Within the past 10 or more years, hip surgeons have dealt with new options, such as minimal two-incision total hip arthroplasty (THA) and resurfacing THA, which resulted from a few surgeons’ belief in the procedures and were followed by rapid, large-scale worldwide adoption due to industry launches, increased media focus and the practice of associating recognized surgeons with the techniques and implants.

Following the sudden popularity of two-incision and resurfacing THA, we are well aware of what has happened — early complications, recalled products, few demonstrated long-term benefits vs. the standard, proven and more conventional THA. Some institutions even reported late increases in severe complications.

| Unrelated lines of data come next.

(* ===== verification/LinkProps.v ===== *)
(** * A queue, its link and the scheduler: invariant

    [link_inv x c T es]: the queue of the system [x] holds the packets [c],
    [T] are the packets on their way with the times they are due, and [es]
    are the events that wait, those of other objects among them.  Every step
    keeps it; the bookkeeping of packets and times is read off the
    observations. *)

From stdpp Require Import base numbers list gmap sorting.
From Stdlib Require Import ZArith Lia Bool.
From S2P Require Import Prelude.
From S2P Require Import Store.
From S2P Require Import Float64.
From S2P Require Import Packet.
From S2P Require Import PacketQueue.
From S2P Require Import Queue.
From S2P Require Import EventQueue.
From S2P Require Import Scheduler.
From S2P Require Import Link.

Open Scope Z_scope.

(** ** What the observations say *)

Definition accepted (o : list link_obs) : list positive :=
  omap (fun x => match x with Accepted p => Some p | _ => None end) o.
Definition refused (o : list link_obs) : list positive :=
  omap (fun x => match x with Refused p => Some p | _ => None end) o.
Definition started (o : list link_obs) : list positive :=
  omap (fun x => match x with Started p _ _ => Some p | _ => None end) o.
Definition reached (o : list link_obs) : list (positive * f64) :=
  omap (fun x => match x with Reached p t => Some (p, t) | _ => None end) o.

Lemma accepted_app o o' : accepted (o ++ o') = accepted o ++ accepted o'.
Proof. apply omap_app. Qed.
Lemma refused_app o o' : refused (o ++ o') = refused o ++ refused o'.
Proof. apply omap_app. Qed.
Lemma started_app o o' : started (o ++ o') = started o ++ started o'.
Proof. apply omap_app. Qed.
Lemma reached_app o o' : reached (o ++ o') = reached o ++ reached o'.
Proof. apply omap_app. Qed.

(** What arrivals depend on: the delay, whether the link keeps packets in
    order when it is changed, and the latest arrival so far. *)
Record tuning := mkTuning { tu_delay : f64; tu_keeps : bool; tu_latest : f64 }.

Definition tuning_of (l : LinkDelay) : tuning :=
  mkTuning (delay_ l) (negb (itrue (dynamic_ l)) && itrue (avoidReordering_ l)) (latest_time_ l).

(** When a packet whose transmission starts at [t] and takes [txt] is due, and
    the latest arrival from then on. *)
Definition arrival (w : tuning) (t txt : f64) : f64 * f64 :=
  let a := fadd txt (tu_delay w) in
  if tu_keeps w then
    if flt a (fsub (tu_latest w) t) && flt f0 (tu_latest w) then
      let x := fadd (tu_latest w) txt in (fadd t (fsub x t), x)
    else (fadd t a, fadd (fadd t txt) (tu_delay w))
  else (fadd t a, tu_latest w).

Definition with_latest (x : f64) (w : tuning) : tuning := mkTuning (tu_delay w) (tu_keeps w) x.

Definition tuned_by (w : tuning) (x : link_obs) : tuning :=
  match x with
  | Started p t txt => with_latest (snd (arrival w t txt)) w
  | Retuned _ d => mkTuning d (tu_keeps w) (tu_latest w)
  | _ => w
  end.

Definition tuned (w : tuning) (o : list link_obs) : tuning := foldl tuned_by w o.

(** The packets whose transmission started, and when they are due. *)
Fixpoint expected (w : tuning) (o : list link_obs) : list (positive * f64) :=
  match o with
  | [] => []
  | x :: o =>
      match x with Started p t txt => [(p, fst (arrival w t txt))] | _ => [] end ++
      expected (tuned_by w x) o
  end.

Lemma tuned_app w o o' : tuned w (o ++ o') = tuned (tuned w o) o'.
Proof. apply foldl_app. Qed.

Lemma expected_app w o o' : expected w (o ++ o') = expected w o ++ expected (tuned w o) o'.
Proof. revert w. induction o as [|x o IH]; intros w; [done|]. cbn. by rewrite IH, (assoc_L (++)). Qed.

(** No transmission starts before [u], nor before the one before it ended. *)
Fixpoint spaced (u : f64) (o : list link_obs) : Prop :=
  match o with
  | [] => True
  | Started p t txt :: o => fle u t = true /\ spaced (fadd t txt) o
  | _ :: o => spaced u o
  end.

(** The end of the last transmission, [u] before the first. *)
Fixpoint last_end (u : f64) (o : list link_obs) : f64 :=
  match o with
  | [] => u
  | Started p t txt :: o => last_end (fadd t txt) o
  | _ :: o => last_end u o
  end.

Lemma spaced_app u o o' : spaced u o -> spaced (last_end u o) o' -> spaced u (o ++ o').
Proof.
  revert u. induction o as [|x o IH]; intros u H1 H2; [done|].
  destruct x; simpl in *; auto. destruct H1. auto.
Qed.

Lemma last_end_app u o o' : last_end u (o ++ o') = last_end (last_end u o) o'.
Proof. revert u. induction o as [|x o IH]; intros u; [done|]. by destruct x; simpl. Qed.

(** Where a latest arrival is put off it is still a time. *)
Lemma put_off_ok x t txt a :
  valid x = true -> valid t = true -> valid txt = true ->
  nonneg x = true -> nonneg t = true -> nonneg txt = true -> nonneg a = true ->
  flt a (fsub x t) = true ->
  nonneg (fsub (fadd x txt) t) = true /\ valid (fsub (fadd x txt) t) = true.
Proof.
  intros Vx Vt Vd Nx Nt Nd Na Hlt.
  destruct (fsub_pos x t) as [Hf Hle]; [done..| |].
  { apply (fle_lt_trans f0 a); [by apply nonneg_fle|done]. }
  destruct (fadd_nonneg x txt) as (N1 & V1 & Hx & _); [done..|].
  apply fsub_ge; try done. by eapply fle_trans.
Qed.

Section link.
Context {S Q : Type} `{DisciplineLaws S} `{EventQueueLaws Q}.
Context (exp : f64 -> f64) (qh target : positive).
Implicit Types (l : LinkDelay) (m : heap) (s : sched Q) (T : list (positive * f64)).

(** A packet with a transmission time that is a number at or above zero. *)
Definition sendable (l : LinkDelay) (v : packet) : Prop :=
  valid (txtime l v) = true /\ nonneg (txtime l v) = true.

The newest player is the short, non-cemented hip stem with its promoted benefits that are equally appealing to patients — a less invasive, bone-sparing procedure which avoids reaming the medullary canal and improved bone remodeling.

Most companies with total hip implants in their portfolio have developed short stem THA prostheses because not having such an offering could effect their market share. However, the consequence is that there are about 15 short non-cemented stems on the market in Europe now, and some implants have little or no data or science supporting their use. The initial published results typically involve a limited number of patients treated at the designer surgeon’s clinic with no short-term failures reported.

I am concerned about the lack of randomized, controlled studies comparing the new short stem and standard THA implants. The evidence to date, which shows no complications, is based mainly on publication of case-controlled studies with short-term results from cases done only at the designer’s clinic. Innovation and evolution of orthopaedic procedures must continue, but using living human beings to “test” these devices is unethical.

The introduction of new techniques and implants should follow accepted international “rules” before they attain widespread use. We should perform limited case-control studies in just a few clinics; do stem stability studies with a minimum of 3 years follow-up; and conduct randomized studies comparing new implants with proven concepts and do more studies outside the designer’s clinic. Equally important are early assessments of results of short stem implants and related surgical techniques in national implant registers. This is essential to detect the consequences of putting them in the hands of practicing THA surgeons.

We, the hip surgeons, are responsible for ensuring these rules have been followed before we take up a new implant or technique because we are the only ones to blame if anything goes wrong.